* **TASK ITEM**: Begin at the line containing "(** [YYYY-MM-DD] ([date.isoformat]). *)" in the entries below and end at the line containing "Definition isoformat_chars (aware"; transcribe that range exactly and nothing outside it.

Dataset entries:
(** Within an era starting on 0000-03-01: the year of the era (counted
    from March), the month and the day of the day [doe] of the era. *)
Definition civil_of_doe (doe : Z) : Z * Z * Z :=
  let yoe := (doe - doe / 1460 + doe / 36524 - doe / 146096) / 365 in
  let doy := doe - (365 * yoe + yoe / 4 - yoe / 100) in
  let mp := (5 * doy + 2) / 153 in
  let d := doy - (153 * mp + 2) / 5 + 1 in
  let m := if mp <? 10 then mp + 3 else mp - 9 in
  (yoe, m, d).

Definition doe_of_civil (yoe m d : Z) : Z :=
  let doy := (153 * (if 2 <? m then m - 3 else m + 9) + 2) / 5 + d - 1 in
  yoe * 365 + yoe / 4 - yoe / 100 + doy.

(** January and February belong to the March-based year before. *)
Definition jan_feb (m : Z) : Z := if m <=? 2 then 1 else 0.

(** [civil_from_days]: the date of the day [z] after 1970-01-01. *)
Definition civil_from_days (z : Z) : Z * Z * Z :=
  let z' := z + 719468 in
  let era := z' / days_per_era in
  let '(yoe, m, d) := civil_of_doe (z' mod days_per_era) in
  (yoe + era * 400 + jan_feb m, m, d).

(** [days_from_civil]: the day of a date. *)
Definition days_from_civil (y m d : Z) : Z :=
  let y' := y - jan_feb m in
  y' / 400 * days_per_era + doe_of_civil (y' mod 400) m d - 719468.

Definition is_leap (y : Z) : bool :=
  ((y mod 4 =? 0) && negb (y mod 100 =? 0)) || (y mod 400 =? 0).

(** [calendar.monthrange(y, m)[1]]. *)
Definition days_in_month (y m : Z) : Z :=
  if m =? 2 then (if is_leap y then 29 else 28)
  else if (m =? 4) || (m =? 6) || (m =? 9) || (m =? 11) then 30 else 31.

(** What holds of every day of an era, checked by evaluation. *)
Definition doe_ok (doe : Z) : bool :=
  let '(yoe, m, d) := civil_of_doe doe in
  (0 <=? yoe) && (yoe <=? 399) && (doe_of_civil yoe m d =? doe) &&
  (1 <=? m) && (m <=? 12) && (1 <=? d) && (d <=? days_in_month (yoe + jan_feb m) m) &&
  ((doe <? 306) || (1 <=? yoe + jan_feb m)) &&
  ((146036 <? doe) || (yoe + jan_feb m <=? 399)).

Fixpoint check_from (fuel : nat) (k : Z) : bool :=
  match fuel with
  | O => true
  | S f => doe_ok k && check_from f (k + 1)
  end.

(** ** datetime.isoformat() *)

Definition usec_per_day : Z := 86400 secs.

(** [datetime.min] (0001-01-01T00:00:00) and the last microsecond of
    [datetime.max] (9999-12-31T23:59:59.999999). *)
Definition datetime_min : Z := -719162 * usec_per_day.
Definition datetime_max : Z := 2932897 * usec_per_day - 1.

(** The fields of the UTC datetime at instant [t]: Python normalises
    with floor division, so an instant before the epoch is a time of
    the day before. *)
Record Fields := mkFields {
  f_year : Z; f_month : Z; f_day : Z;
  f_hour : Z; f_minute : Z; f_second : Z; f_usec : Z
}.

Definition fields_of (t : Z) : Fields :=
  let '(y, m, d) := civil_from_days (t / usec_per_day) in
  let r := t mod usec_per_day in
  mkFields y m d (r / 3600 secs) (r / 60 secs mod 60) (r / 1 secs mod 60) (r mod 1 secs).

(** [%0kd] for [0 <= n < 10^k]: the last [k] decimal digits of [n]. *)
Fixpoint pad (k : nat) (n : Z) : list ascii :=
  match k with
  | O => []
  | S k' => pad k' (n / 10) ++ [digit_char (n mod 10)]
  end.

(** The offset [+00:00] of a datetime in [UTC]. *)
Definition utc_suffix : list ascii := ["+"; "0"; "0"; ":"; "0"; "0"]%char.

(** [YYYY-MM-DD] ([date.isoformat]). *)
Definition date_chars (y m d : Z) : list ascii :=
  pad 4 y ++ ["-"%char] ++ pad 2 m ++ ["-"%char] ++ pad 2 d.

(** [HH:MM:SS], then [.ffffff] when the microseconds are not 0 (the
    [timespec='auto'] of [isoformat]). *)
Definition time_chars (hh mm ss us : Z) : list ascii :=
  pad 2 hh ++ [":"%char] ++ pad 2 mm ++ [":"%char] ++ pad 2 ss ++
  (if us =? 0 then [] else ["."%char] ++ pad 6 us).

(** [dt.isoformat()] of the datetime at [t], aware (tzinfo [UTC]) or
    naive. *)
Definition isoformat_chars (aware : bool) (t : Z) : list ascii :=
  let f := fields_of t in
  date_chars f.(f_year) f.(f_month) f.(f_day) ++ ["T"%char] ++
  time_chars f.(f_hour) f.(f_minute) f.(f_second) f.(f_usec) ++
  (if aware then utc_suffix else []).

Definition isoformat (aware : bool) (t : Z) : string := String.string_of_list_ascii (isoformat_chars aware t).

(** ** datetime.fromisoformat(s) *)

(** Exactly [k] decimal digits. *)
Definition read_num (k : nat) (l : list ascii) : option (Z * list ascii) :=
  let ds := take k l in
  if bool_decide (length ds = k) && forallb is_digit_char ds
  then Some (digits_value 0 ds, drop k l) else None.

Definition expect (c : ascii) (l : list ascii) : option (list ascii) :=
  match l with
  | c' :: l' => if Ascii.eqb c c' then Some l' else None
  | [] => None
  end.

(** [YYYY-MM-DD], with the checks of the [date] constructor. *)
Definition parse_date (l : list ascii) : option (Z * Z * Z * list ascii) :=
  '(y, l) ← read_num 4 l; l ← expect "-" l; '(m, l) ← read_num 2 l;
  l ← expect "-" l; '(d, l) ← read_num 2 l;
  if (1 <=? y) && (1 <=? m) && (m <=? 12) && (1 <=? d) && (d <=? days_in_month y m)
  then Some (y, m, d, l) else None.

* **ANSWER SPACE**:
(** [YYYY-MM-DD] ([date.isoformat]). *)
Definition date_chars (y m d : Z) : list ascii :=
  pad 4 y ++ ["-"%char] ++ pad 2 m ++ ["-"%char] ++ pad 2 d.

(** [HH:MM:SS], then [.ffffff] when the microseconds are not 0 (the
    [timespec='auto'] of [isoformat]). *)
Definition time_chars (hh mm ss us : Z) : list ascii :=
  pad 2 hh ++ [":"%char] ++ pad 2 mm ++ [":"%char] ++ pad 2 ss ++
  (if us =? 0 then [] else ["."%char] ++ pad 6 us).

(** [dt.isoformat()] of the datetime at [t], aware (tzinfo [UTC]) or
    naive. *)
Definition isoformat_chars (aware : bool) (t : Z) : list ascii :=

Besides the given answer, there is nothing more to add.